Kim Seongho, Carruthers Nicholas, Lee Joohyoung, Chinni Sreenivasa, Stemmer Paul
Biostatistics Core, Karmanos Cancer Institute, Wayne State University, Detroit, MI 48201, USA; Department of Oncology, Wayne State University, Detroit, MI 48201, USA.
Proteomics Core, Karmanos Cancer Institute, Wayne State University, Detroit, MI 48201, USA; Institute of Environmental Health Sciences, Wayne State University, Detroit, MI 48201, USA.
Comput Methods Programs Biomed. 2016 Dec;137:137-148. doi: 10.1016/j.cmpb.2016.09.017. Epub 2016 Sep 22.
Stable isotope labeling by amino acids in cell culture (SILAC) is a practical and powerful approach for quantitative proteomic analysis. A key advantage of SILAC is the ability to simultaneously detect the isotopically labeled peptides in a single instrument run and so guarantee relative quantitation for a large number of peptides without introducing any variation caused by separate experiment. However, there are a few approaches available to assessing protein ratios and none of the existing algorithms pays considerable attention to the proteins having only one peptide hit.

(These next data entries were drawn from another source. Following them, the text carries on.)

(* ===== verification/TxPool.v ===== *)
(** The pool of transactions (src/mempool/mempool.go) and the check of a new block's
    transactions against a pool of its own (src/blockchain/shardprocess.go): acceptance,
    removal, the serial numbers, output coins, candidates and tokens that the pool keeps. *)

From Stdlib Require Import Ascii String.
From S2P Require Import Prelude GoStr Hash Sha256 Base58 Merkle Modular EC Schnorr Keys ShardTx Coins LevelDB.
From S2P Require Import Committee BeaconVerify TxStore Payment ShardChain TxView TxValidate TxMeta.

#[local] Open Scope string_scope.
#[local] Open Scope list_scope.
#[local] Open Scope Z_scope.

Module TxPool.
Import Hashes EC Keys LevelDB BeaconVerify ShardTx TxStore TxView TxValidate.
#[local] Abbreviation OutputCoin := Coins.OutputCoin.

Definition MaxVersion : Z := 1.

Section Pool.
Context {curve : Curve} {sha : Sha256} {ranges : Payment.RangeProofs}.
Context {MD S : Type} {lvdb : LevelDB S} {js : ListsJson}.
Context (PedCom_G : list EllipticPoint).
#[local] Hint Extern 0 (OutputCoinOps Coins.OutputCoin) =>
  exact (Payment.payment_coin_ops (F := TxFields MD)) : typeclass_instances.
#[local] Abbreviation Transaction := (ShardTx.Transaction (C := OutputCoin)).
Context {metainfo : MetadataInfo MD} {metafee : MetadataFee MD Transaction} {metaops : MetadataOps MD Transaction S}
  {sjson : ShardJson OutputCoin}.

(** ** State *)

(** [StartingPriority] is always 1; the time of arrival is not kept. *)
Record TxDesc := mkDesc { Desc_Tx : Transaction; Desc_Height : Z; Desc_Fee : Z }.

(** [coinHashHPool] has the value [true] everywhere. *)
Record TxPool := mkPool {
  pool : gmap Hash TxDesc;
  poolSerialNumbers : gmap Hash (list bytes);
  txCoinHashHPool : gmap Hash (list Hash);
  coinHashHPool : gset Hash;
  candidateList : list string;
  tokenIDList : list string
}.

Definition Init : TxPool := mkPool ∅ ∅ ∅ ∅ [] [].

(** The pool and the store of the chain. *)
Record Node := mkNode { node_pool : TxPool; node_db : S }.

Definition on_pool {A} (m : M TxPool A) : M Node A := fun n =>
  let '(p, r) := m (node_pool n) in (mkNode p (node_db n), r).
Definition on_db {A} (m : M S A) : M Node A := fun n =>
  let '(d, r) := m (node_db n) in (mkNode (node_pool n) d, r).

(** What the pool asks the chain for besides the store, and the orders of the loops over its
    maps: the height of a shard's best block, if there is one, the fee, the time. *)
Record Env := mkEnv {
  best_height : Z -> option Z;
  FeePerKbTx : Z;
  now : Z;
  visit_serials : gmap Hash (list bytes) -> list (list bytes);
  visit_pool : gmap Hash TxDesc -> list TxDesc;
  visit_txs : gmap Hash Transaction -> list Transaction
}.

Definition set_pool (m : gmap Hash TxDesc) (p : TxPool) : TxPool :=
  mkPool m (poolSerialNumbers p) (txCoinHashHPool p) (coinHashHPool p) (candidateList p) (tokenIDList p).
Definition set_serials (m : gmap Hash (list bytes)) (p : TxPool) : TxPool :=
  mkPool (pool p) m (txCoinHashHPool p) (coinHashHPool p) (candidateList p) (tokenIDList p).
Definition set_coins (m : gmap Hash (list Hash)) (u : gset Hash) (p : TxPool) : TxPool :=
  mkPool (pool p) (poolSerialNumbers p) m u (candidateList p) (tokenIDList p).
Definition set_candidates (l : list string) (p : TxPool) : TxPool :=
  mkPool (pool p) (poolSerialNumbers p) (txCoinHashHPool p) (coinHashHPool p) l (tokenIDList p).
Definition set_tokens (l : list string) (p : TxPool) : TxPool :=
  mkPool (pool p) (poolSerialNumbers p) (txCoinHashHPool p) (coinHashHPool p) (candidateList p) l.

Definition isTxInPool (p : TxPool) (h : Hash) : bool := bool_decide (is_Some (pool p !! h)).

(** ** Output coins in use *)

Definition PrePoolTxCoinHashH (h : Hash) (coinHashHs : list Hash) : M TxPool unit :=
  modify (fun p => set_coins (<[h := coinHashHs]> (txCoinHashHPool p)) (coinHashHPool p) p).

Definition AddTxCoinHashH (h : Hash) : M TxPool unit :=
  modify (fun p => match txCoinHashHPool p !! h with
                   | Some inCoinHs => set_coins (txCoinHashHPool p) (list_to_set inCoinHs ∪ coinHashHPool p) p
                   | None => p
                   end).

Definition ValidateCoinHashH (coinHashH : Hash) (p : TxPool) : outcome unit :=
  if bool_decide (coinHashH ∈ coinHashHPool p) then Err "Coin is in used" else Ok tt.

Definition RemoveTxCoinHashH (h : Hash) : M TxPool unit :=
  modify (fun p => match txCoinHashHPool p !! h with
                   | Some coinHashHs => set_coins (delete h (txCoinHashHPool p)) (coinHashHPool p ∖ list_to_set coinHashHs) p
                   | None => p
                   end).

(** ** Candidates and tokens *)

Definition AddCandiateToList (candidate : string) : M TxPool unit :=
  modify (fun p => set_candidates (candidateList p ++ [candidate]) p).
Definition AddTokenIDToList (tokenID : string) : M TxPool unit :=
  modify (fun p => set_tokens (tokenIDList p ++ [tokenID]) p).

(** What is kept is what is in the argument and not in the list. *)
Definition RemoveCandidateList (candidate : list string) : M TxPool unit :=
  modify (fun p => set_candidates (List.filter (fun v => negb (existsb (String.eqb v) (candidateList p))) candidate) p).
Definition RemoveTokenIDList (tokenID : list string) : M TxPool unit :=
  modify (fun p => set_tokens (List.filter (fun v => negb (existsb (String.eqb v) (tokenIDList p))) tokenID) p).

(** ** Acceptance *)

Definition is_staking (tx : Transaction) : bool :=
  match GetMetadata tx with
  | Some m => (meta_Type m =? TxMeta.ShardStakingMeta) || (meta_Type m =? TxMeta.BeaconStakingMeta)
  | None => false
  end.

Definition staker_key (tx : Transaction) : string := base58_encode (default [] (GetSigPubKey tx)).

(** The identifier of the token that a transaction of the token type issues. *)
Definition issued_token (tx : Transaction) : outcome (option string) :=
  if String.eqb (GetType tx) TxCustomTokenType then
    data ← as_custom_token tx;
    Ok (if TokenType data =? CustomTokenInit then Some (Hashes.String (PropertyID data)) else None)
  else Ok None.

(** No estimator of fees is configured. *)
Definition addTx (tx : Transaction) (height fee : Z) : M TxPool TxDesc :=
  let txD := mkDesc tx height fee in
  h ← lift (Transaction_Hash tx);
  _ ← modify (fun p => set_pool (<[h := txD]> (pool p)) p);
  sns ← lift (ListNullifiers tx);
  _ ← modify (fun p => set_serials (<[h := sns]> (poolSerialNumbers p)) p);
  _ ← AddTxCoinHashH h;
  _ ← (if is_staking tx then AddCandiateToList (staker_key tx) else mret tt);
  tok ← lift (issued_token tx);
  _ ← match tok with Some id => AddTokenIDToList id | None => mret tt end;
  mret txD.

(** A wrong type panics for what is not a normal transaction. *)
Definition check_type (tx : Transaction) : outcome unit :=
  if ValidateType tx then Ok tt else match tx with NormalTx _ => Err "wrong tx type" | _ => Panic end.

(** A refusal without an error is dereferenced. *)
Definition check_sanity (r : bool * option string) : outcome unit :=
  match r with (true, _) => Ok tt | (false, Some e) => Err e | (false, None) => Panic end.

Definition check_token (p : TxPool) (tx : Transaction) : outcome unit :=
  tok ← issued_token tx;
  match tok with
  | Some id => require (negb (existsb (String.eqb id) (tokenIDList p))) "Init Transaction of this Token is in pool already"
  | None => Ok tt
  end.

Definition check_staker (p : TxPool) (tx : Transaction) : outcome unit :=
  require (negb (is_staking tx && bool_decide (Committee.GetValidStaker (candidateList p) [staker_key tx] = [])))
    "This public key already stake and still in pool".

(** The checks before those that read the store. *)
Definition check_policy (e : Env) (p : TxPool) (tx : Transaction) : outcome (Hash * Z * Z) :=
  h ← Transaction_Hash tx;
  _ ← require (negb (isTxInPool p h)) "already have transaction";
  let sh := GetShardIDFromLastByte (GetSenderAddrLastByte tx) in
  bestHeight ← Payment.deref (best_height e sh);
  _ ← require (CheckTxVersion tx MaxVersion) "version is invalid";
  ok ← CheckTransactionFee tx (FeePerKbTx e);
  _ ← require ok "under the required amount";
  _ ← check_type tx;
  _ ← ValidateTxWithCurrentMempool tx (visit_serials e (poolSerialNumbers p)) (map Desc_Tx (visit_pool e (pool p)));
  Ok (h, sh, bestHeight).

Definition maybeAcceptTransaction (e : Env) (tx : Transaction) : M Node (Hash * TxDesc) :=
  n ← get;
  '(h, sh, bestHeight) ← lift (check_policy e (node_pool n) tx);
  r ← on_db (ValidateSanityData (now e) tx);
  _ ← lift (check_sanity r);
  validated ← on_db (ValidateTxByItself PedCom_G (IsPrivacy tx) sh tx);
  _ ← lift (require validated "invalid tx");
  _ ← on_db (ValidateTxWithBlockChain (visit_txs e) tx sh);
  _ ← lift (check_token (node_pool n) tx);
  salary ← lift (IsSalaryTx tx);
  _ ← lift (require (negb salary) "salary tx");
  _ ← lift (check_staker (node_pool n) tx);
  txD ← on_pool (addTx tx bestHeight (GetTxFee tx));
  mret (h, txD).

We introduce new quantitative approaches to dealing with SILAC protein-level summary using classification-based methodologies, such as Gaussian mixture models with EM algorithms and its Bayesian approach as well as K-means clustering. In addition, a new approach is developed using Gaussian mixture model and a stochastic, metaheuristic global optimization algorithm, particle swarm optimization (PSO), to avoid either a premature convergence or being stuck in a local optimum.
Our simulation studies show that the newly developed PSO-based method performs the best among others in terms of F1 score and the proposed methods further demonstrate the ability of detecting potential markers through real SILAC experimental data.
No matter how many peptide hits the protein has, the developed approach can be applicable, rescuing many proteins doomed to removal. Furthermore, no additional correction for multiple comparisons is necessary for the developed methods, enabling direct interpretation of the analysis outcomes.
细胞培养中氨基酸稳定同位素标记(SILAC)是一种用于定量蛋白质组分析的实用且强大的方法。SILAC的一个关键优势在于能够在单次仪器运行中同时检测同位素标记的肽段,从而在不引入任何因单独实验导致的变异的情况下,保证对大量肽段进行相对定量。然而,目前评估蛋白质比例的方法有限,且现有的算法均未充分关注仅有一个肽段匹配的蛋白质。
我们引入了新的定量方法,采用基于分类的方法来处理SILAC蛋白质水平的汇总数据,如使用EM算法的高斯混合模型及其贝叶斯方法以及K均值聚类。此外,还开发了一种新方法,使用高斯混合模型和一种随机的、元启发式全局优化算法——粒子群优化(PSO),以避免过早收敛或陷入局部最优。
我们的模拟研究表明,新开发的基于PSO的方法在F1分数方面表现优于其他方法,并且所提出的方法通过实际的SILAC实验数据进一步证明了检测潜在标志物的能力。
无论蛋白质有多少个肽段匹配,所开发的方法都适用,挽救了许多注定要被剔除的蛋白质。此外,所开发的方法无需对多重比较进行额外校正,能够直接解释分析结果。